On 19 July 2008, in Sydney's St. Mary's Cathedral, Pope Benedict XVI made a historic full apology for child sex abuse by priests and clergymen in Australia. Before a congregation of 3,400, he called for compensation and demanded punishment for those guilty of the "evil": "Here I would like to pause to acknowledge the shame which we have all felt as a result of the sexual abuse of minors by some clergy and religious in this country. I am deeply sorry for the pain and suffering the victims have endured and I assure them that, as their pastor, I too share in their suffering." The Pope added: "Victims should receive compassion and care, and those responsible for these evils must be brought to justice. These misdeeds, which constitute so grave a betrayal of trust, deserve unequivocal condemnation. I ask all of you to support and assist your bishops, and to work together with them in combating this evil. It is an urgent priority to promote a safer and more wholesome environment, especially for young people." On 21 July, before flying out of Australia Pope Benedict met with a group of four victims of sexual abuse at St. Mary's Cathedral in Sydney, listened to their stories and celebrated mass with them. Broken Rites, the support group representing Australian victims, criticised the meeting as hand-picked: "I'm afraid that what they've done is selected victims who have agreed with what the church's policies are".

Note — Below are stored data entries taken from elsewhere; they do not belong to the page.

Section Search.

(** [String.prototype.toLowerCase], a builtin of the language. *)
Variable toLowerCase : string -> string.

(** The predicate of [history.filter]. *)
Definition search_match (q : string) (entry : CallHistoryEntry) : bool :=
  includes (toLowerCase (entry_name entry)) (toLowerCase q) ||
  includes (entry_phone_number entry) q.

Definition filteredHistory (st : CallHistory) : list CallHistoryEntry :=
  filter (search_match (searchQuery st)) (history st).

End Search.

(** [toLowerCase] on strings of ASCII characters. *)
Definition ascii_lower (c : ascii) : ascii :=
  let n := nat_of_ascii c in
  if (65 <=? n)%nat && (n <=? 90)%nat then ascii_of_nat (n + 32) else c.

Fixpoint ascii_toLowerCase (s : string) : string :=
  match s with
  | EmptyString => EmptyString
  | String c s' => String (ascii_lower c) (ascii_toLowerCase s')
  end.

(** ** The first load of the dashboard *)

(** The rest of the state of the dashboard page: [loading], [isAdmin]
    and the route [navigate] last went to. *)
Record Page : Type := {
  view : Dashboard;
  page_loading : bool;
  page_isAdmin : bool;
  route : option string
}.

(** The initial values of the [useState] calls. *)
Definition first_render : Page :=
  {| view := {| currentNumber := None; userId := None; toasts := [] |};
     page_loading := true;
     page_isAdmin := false;
     route := None |}.

(** What the world decides during [initializeDashboard]: the session
    (the id of its user), the [is_admin] of the profile when the
    profile query found one, and the run of [fetchNextNumber]. *)
Record LoadWorld : Type := {
  session : option string;
  profile_is_admin : option bool;
  first_fetch : FetchWorld
}.

(** [initializeDashboard], run by the effect of a render.  The
    [fetchNextNumber] it awaits is the closure of that render and
    reads that render's [userId]; [setUserId] shows in later renders
    only.  None of the calls of its [try] block throws
    ([fetchNextNumber] catches its own errors). *)
Definition initializeDashboard (w : LoadWorld) (render : Page) (db : Db)
  : Db * Page :=
  match session w with
  | None =>
      (db, {| view := view render; page_loading := page_loading render;
              page_isAdmin := page_isAdmin render; route := Some "/auth" |})
  | Some uid =>
      let (db', v) := fetchNextNumber (first_fetch w) (view render) db in
      (db', {| view := {| currentNumber := currentNumber v;
                          userId := Some uid;
                          toasts := toasts v |};
               page_loading := false;
               page_isAdmin :=
                 match profile_is_admin w with Some b => b | None => false end;
               route := route render |})
  end.

(** ** The listing pages *)

(** [.order("created_at")] *)
Fixpoint insert_created_at (r : PhoneNumber) (l : list PhoneNumber)
  : list PhoneNumber :=
  match l with
  | [] => [r]
  | x :: l' =>
      if (created_at r <=? created_at x)%Z
      then r :: x :: l'
      else x :: insert_created_at r l'
  end.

Broken Rites said: "Sorry may be a start but we want to see a lot more. We want the victims to be treated fairly, we don't want them to feel that they have been shut out, we don't want them to be re-abused by church authorities." It reported that there were 107 Catholic priests and religious brothers sentenced in Australian courts on sex charges, and that in 2002, Australian bishops had already apologised for past abuses.

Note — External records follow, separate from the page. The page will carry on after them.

(** * ValidKit TypeScript SDK: the request execution engine

    A shallow embedding of [src/errors.ts] (the error taxonomy) and of
    [src/client.ts] (the [ValidKit] class: request executor, response
    normaliser and batch orchestrator), followed by the properties the
    specification states about them.

    Conventions of the embedding.
    - A JavaScript [number] that the client computes with is an integer
      ([Z]); [NaN], which [parseInt] can return, is explicit in [num].
      Fractions and infinities are not represented.
    - A decoded JSON body (typed [any] in the source) is a [jsval].  The
      error payload and the rate-limit record are read at the TypeScript
      types the source declares for them.
    - A JavaScript object used as a dictionary is a [gmap string _].
    - The remote service, the clock and the timer are a transition system
      [Remote]; the client runs in a state monad over it and logs every
      [fetch], [sleep] and progress callback in a trace. *)

From stdpp Require Import base option strings gmap list numbers pretty.
From Stdlib Require Import ZArith Lia Ascii.

Set Warnings "-register-all,-clear-no-such-hyp".
Open Scope Z_scope.

(** ** JavaScript values *)

Module JS.

Inductive num :=
| Int (z : Z)
| NaN.

Inductive jsval :=
| JUndefined
| JNull
| JBool (b : bool)
| JNum (n : Z)
| JStr (s : string)
| JArr (l : list jsval)
| JObj (m : gmap string jsval).

(** ToBoolean. *)
Definition truthy (v : jsval) : bool :=
  match v with
  | JUndefined | JNull => false
  | JBool b => b
  | JNum n => negb (n =? 0)
  | JStr s => negb (String.eqb s "")
  | JArr _ | JObj _ => true
  end.

Definition truthy_str (s : string) : bool := negb (String.eqb s "").

(** [o || d] for a string that may be [undefined] or [null]. *)
Definition or_str (o : option string) (d : string) : string :=
  match o with
  | Some s => if truthy_str s then s else d
  | None => d
  end.

(** [typeof v === 'object'] *)
Definition typeof_object (v : jsval) : bool :=
  match v with
  | JNull | JArr _ | JObj _ => true
  | _ => false
  end.

(** [v.name] for a property name that is not an array index.  [None] is
    the TypeError of reading a property of [null] or [undefined].  None
    of the names the client reads is defined on a built-in prototype. *)
Definition getField (v : jsval) (name : string) : option jsval :=
  match v with
  | JUndefined | JNull => None
  | JObj m => Some (default JUndefined (m !! name))
  | _ => Some JUndefined
  end.

(** [v?.name] *)
Definition getFieldOpt (v : jsval) (name : string) : jsval :=
  default JUndefined (getField v name).

(** [v[index]] for a number [index] that is an array position. *)
Definition getIndex (v : jsval) (index : nat) : option jsval :=
  match v with
  | JUndefined | JNull => None
  | JObj m => Some (default JUndefined (m !! pretty index))
  | JArr l => Some (default JUndefined (l !! index))
  | JStr s =>
      Some (match String.get index s with
            | Some c => JStr (String c "")
            | None => JUndefined
            end)
  | _ => Some JUndefined
  end.

(** [name in v].  [None] is the TypeError raised when the right operand
    is not an object. *)
Definition hasProperty (name : string) (v : jsval) : option bool :=
  match v with
  | JObj m => Some (bool_decide (is_Some (m !! name)))
  | JArr _ => Some false
  | _ => None
  end.

(** *** parseInt with no radix argument

    The result is the integer that the digits denote.  JavaScript
    returns the nearest double, which is that integer up to [2 ^ 53]. *)

Definition isWhiteSpace (c : ascii) : bool :=
  let n := Z.of_nat (nat_of_ascii c) in
  ((9 <=? n) && (n <=? 13)) || (n =? 32) || (n =? 160).

Fixpoint trimStart (s : string) : string :=
  match s with
  | String c s' => if isWhiteSpace c then trimStart s' else s
  | EmptyString => s
  end.

Definition digitValue (c : ascii) : option Z :=
  let n := Z.of_nat (nat_of_ascii c) in
  if (48 <=? n) && (n <=? 57) then Some (n - 48)
  else if (97 <=? n) && (n <=? 122) then Some (n - 87)
  else if (65 <=? n) && (n <=? 90) then Some (n - 55)
  else None.

(** The longest prefix of radix-[R] digits, read as a number; [None]
    when that prefix is empty. *)
Fixpoint parseDigits (R : Z) (s : string) (acc : option Z) : option Z :=
  match s with
  | String c s' =>
      match digitValue c with
      | Some d =>
          if d <? R then parseDigits R s' (Some (default 0 acc * R + d))
          else acc
      | None => acc
      end
  | EmptyString => acc
  end.

Definition parseInt (input : string) : num :=
  let S0 := trimStart input in
  let '(sign, S1) :=
    match S0 with
    | String "-" r => (-1, r)
    | String "+" r => (1, r)
    | _ => (1, S0)
    end in
  let '(R, S2) :=
    match S1 with
    | String "0" (String "x" r) => (16, r)
    | String "0" (String "X" r) => (16, r)
    | _ => (10, S1)
    end in
  match parseDigits R S2 None with
  | Some n => Int (sign * n)
  | None => NaN
  end.

End JS.
Import JS.

(** ** types.ts *)

Inductive ResponseFormat :=
| FULL
| COMPACT.

Definition ResponseFormat_value (f : ResponseFormat) : string :=
  match f with
  | FULL => "full"
  | COMPACT => "compact"
  end.

Record RateLimitInfo := {
  limit : num;
  remaining : num;
  reset : num;
  retry_after : option num
}.

(** The detail map of an error, [Record<string, unknown>], seen through
    the two casts of [RateLimitError.getRetryDelay]: [retry_after as
    number] and [rate_limit as RateLimitInfo]; every other key is kept in
    [d_rest]. *)
Record Details := {
  d_retry_after : option num;
  d_rate_limit : option RateLimitInfo;
  d_rest : gmap string jsval
}.

Record ValidKitErrorDetails := {
  payload_code : option string;
  payload_message : option string;
  payload_details : option Details
}.

Record ValidKitConfig := {
  api_key : string;
  base_url : string;
  timeout : Z;
  max_retries : Z;
  default_chunk_size : Z;
  user_agent : string
}.

(** What the client reads of a fetch [Response]. *)
Inductive Body :=
| Json (data : jsval)
| NotJson (syntaxError : string).

Record Response := {
  status : Z;
  statusText : string;
  headers : gmap string string;
  json : Body
}.

(** [response.ok], as the Fetch standard defines it. *)
Definition ok (response : Response) : bool :=
  (200 <=? status response) && (status response <=? 299).

(** ** errors.ts *)

Inductive ErrorClass :=
| ValidKitErrorClass
| InvalidAPIKeyErrorClass
| RateLimitErrorClass
| BatchSizeErrorClass
| TimeoutErrorClass
| ConnectionErrorClass
| ServerErrorClass
| ValidationErrorClass
| BatchJobErrorClass.

Record ValidKitError := {
  class : ErrorClass;
  message : string;
  code : string;
  statusCode : option Z;
  details : option Details;
  rateLimit : option RateLimitInfo
}.

Definition name (e : ValidKitError) : string :=
  match class e with
  | ValidKitErrorClass => "ValidKitError"
  | InvalidAPIKeyErrorClass => "InvalidAPIKeyError"
  | RateLimitErrorClass => "RateLimitError"
  | BatchSizeErrorClass => "BatchSizeError"
  | TimeoutErrorClass => "TimeoutError"
  | ConnectionErrorClass => "ConnectionError"
  | ServerErrorClass => "ServerError"
  | ValidationErrorClass => "ValidationError"
  | BatchJobErrorClass => "BatchJobError"
  end.

Definition newValidKitError (message : string) (statusCode : option Z)
    (details : option Details) (code : string) : ValidKitError :=
  {| class := ValidKitErrorClass; message := message; code := code;
     statusCode := statusCode; details := details; rateLimit := None |}.

Definition InvalidAPIKeyError (message : string) (details : option Details) :=
  {| class := InvalidAPIKeyErrorClass; message := message;
     code := "INVALID_API_KEY"; statusCode := Some 401; details := details;
     rateLimit := None |}.

(** The constructor copies [details.rate_limit], when there is one, into
    the [rateLimit] field. *)
Definition RateLimitError (message : string) (details : option Details) :=
  {| class := RateLimitErrorClass; message := message;
     code := "RATE_LIMIT_EXCEEDED"; statusCode := Some 429; details := details;
     rateLimit := details ≫= d_rate_limit |}.

Definition BatchSizeError (message : string) (details : option Details) :=
  {| class := BatchSizeErrorClass; message := message;
     code := "BATCH_SIZE_EXCEEDED"; statusCode := Some 400; details := details;
     rateLimit := None |}.

Definition TimeoutError (message : string) (details : option Details) :=
  {| class := TimeoutErrorClass; message := message;
     code := "TIMEOUT"; statusCode := Some 408; details := details;
     rateLimit := None |}.

Definition ConnectionError (message : string) (details : option Details) :=
  {| class := ConnectionErrorClass; message := message;
     code := "CONNECTION_ERROR"; statusCode := Some 0; details := details;
     rateLimit := None |}.

Definition ServerError (message : string) (details : option Details) :=
  {| class := ServerErrorClass; message := message;
     code := "SERVER_ERROR"; statusCode := Some 500; details := details;
     rateLimit := None |}.

Definition ValidationError (message : string) (details : option Details) :=
  {| class := ValidationErrorClass; message := message;
     code := "VALIDATION_ERROR"; statusCode := Some 400; details := details;
     rateLimit := None |}.

(** [error instanceof C] for one of the subclasses. *)
Definition instanceof (e : ValidKitError) (c : ErrorClass) : bool :=
  match class e, c with
  | ValidKitErrorClass, ValidKitErrorClass
  | InvalidAPIKeyErrorClass, InvalidAPIKeyErrorClass
  | RateLimitErrorClass, RateLimitErrorClass
  | BatchSizeErrorClass, BatchSizeErrorClass
  | TimeoutErrorClass, TimeoutErrorClass
  | ConnectionErrorClass, ConnectionErrorClass
  | ServerErrorClass, ServerErrorClass
  | ValidationErrorClass, ValidationErrorClass
  | BatchJobErrorClass, BatchJobErrorClass => true
  | _, _ => false
  end.

(** [ValidKitError.fromApiResponse] *)
Definition fromApiResponse (response : Response)
    (errorData : option ValidKitErrorDetails) : ValidKitError :=
  let msg := errorData ≫= payload_message in
  let dets := errorData ≫= payload_details in
  let st := status response in
  if st =? 401 then
    InvalidAPIKeyError (or_str msg "Invalid or missing API key") dets
  else if st =? 429 then
    RateLimitError (or_str msg "Rate limit exceeded") dets
  else if st =? 400 then
    if bool_decide (errorData ≫= payload_code = Some "BATCH_SIZE_EXCEEDED") then
      BatchSizeError (or_str msg "Batch size exceeds maximum limit") dets
    else
      ValidationError
        (or_str msg (or_str (Some (statusText response)) "Validation failed"))
        dets
  else if (st =? 408) || (st =? 504) then
    TimeoutError (or_str msg "Request timed out") dets
  else if (st =? 500) || (st =? 502) then
    ServerError (or_str msg "Internal server error") dets
  else if st =? 503 then
    ServerError (or_str msg "Service temporarily unavailable") dets
  else
    let error :=
      newValidKitError
        (or_str msg
           (or_str (Some (statusText response))
              ("API request failed with status " +:+ pretty st)))
        (Some st) dets "VALIDKIT_ERROR" in
    match errorData ≫= payload_code with
    | Some c =>
        if truthy_str c then
          {| class := class error; message := message error; code := c;
             statusCode := statusCode error; details := details error;
             rateLimit := rateLimit error |}
        else error
    | None => error
    end.

(** [x] when it is a truthy number, the operand of [x * 1000]. *)
Definition truthy_value (x : option num) : option Z :=
  match x with
  | Some (Int z) => if z =? 0 then None else Some z
  | _ => None
  end.

(** [RateLimitError.getRetryDelay]; [now] is [Date.now()]. *)
Definition RateLimitError_getRetryDelay (this : ValidKitError) (now : Z) : Z :=
  let rateLimitInfo := details this ≫= d_rate_limit in
  match truthy_value (rateLimitInfo ≫= retry_after) with
  | Some s => s * 1000
  | None =>
  match truthy_value (details this ≫= d_retry_after) with
  | Some s => s * 1000
  | None =>
  match truthy_value (rateLimit this ≫= retry_after) with
  | Some s => s * 1000
  | None =>
  match truthy_value (reset <$> rateLimit this) with
  | Some r => Z.max 0 (r * 1000 - now)
  | None => 60000
  end end end end.

(** ** client.ts *)

Definition DEFAULT_TIMEOUT : Z := 30000.
Definition DEFAULT_CHUNK_SIZE : Z := 1000.
Definition MAX_BATCH_SIZE : Z := 10000.
Definition RETRY_BASE_DELAY : Z := 1000.
Definition MAX_RETRY_DELAY : Z := 30000.

(** The second argument of [fetch].  [body] is the value handed to
    [JSON.stringify]. *)
Record RequestInit := {
  method : string;
  req_headers : gmap string string;
  body : option jsval
}.

Inductive FetchResult :=
| Resolved (response : Response)
| Rejected (errName errMessage : string).

(** The world outside the client: the remote service answering [fetch],
    the timer behind [setTimeout] and the clock behind [Date.now]. *)
Record Remote := {
  Server : Type;
  fetch : string -> RequestInit -> Server -> FetchResult * Server;
  elapse : Z -> Server -> Server;
  Date_now : Server -> Z
}.

(** What a run of the client does to that world.  [Fetch] carries the
    attempt counter of the [makeRequest] invocation that issued it. *)
Inductive Event :=
| Fetch (url : string) (init : RequestInit) (retries : nat)
| Sleep (ms : Z)
| Progress (processed total : Z).

Inductive Exn :=
| Typed (error : ValidKitError)
| TypeError.

Inductive Outcome (A : Type) :=
| Returned (a : A)
| Thrown (e : Exn)
| Diverged.
Arguments Returned {A} a.
Arguments Thrown {A} e.
Arguments Diverged {A}.

(** [X-RateLimit-*] and [Retry-After]; [h !! k] is [headers.get(k)]. *)
Definition truthy_header (h : option string) : bool :=
  match h with
  | Some s => truthy_str s
  | None => false
  end.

The then NSW Premier Morris Iemma said he hoped "it would be a sign of righting the wrongs of the past and of a better future and better treatment by the church of the victims and their families."

==Departure==
The Pontiff departed from Sydney Airport on 21 July 2008. Before boarding a chartered Qantas Boeing 747-400 at Sydney Airport's Hangar 96, he thanked Prime Minister Kevin Rudd, Governor General Major General Michael Jeffery, newly appointed Ambassador to the Holy See Tim Fischer, and Cardinal George Pell. The Pontiff left Australia after the farewell message of thanks by Rudd: "Today I announce that for the first time Australia will have a resident Ambassador to the Holy See in Rome. And today I announce that the Government will be recommending to his Excellency the Governor General the appointment of the former Deputy Prime Minister of Australia the Honourable Tim Fischer as Australia’s first resident Ambassador to the Holy See."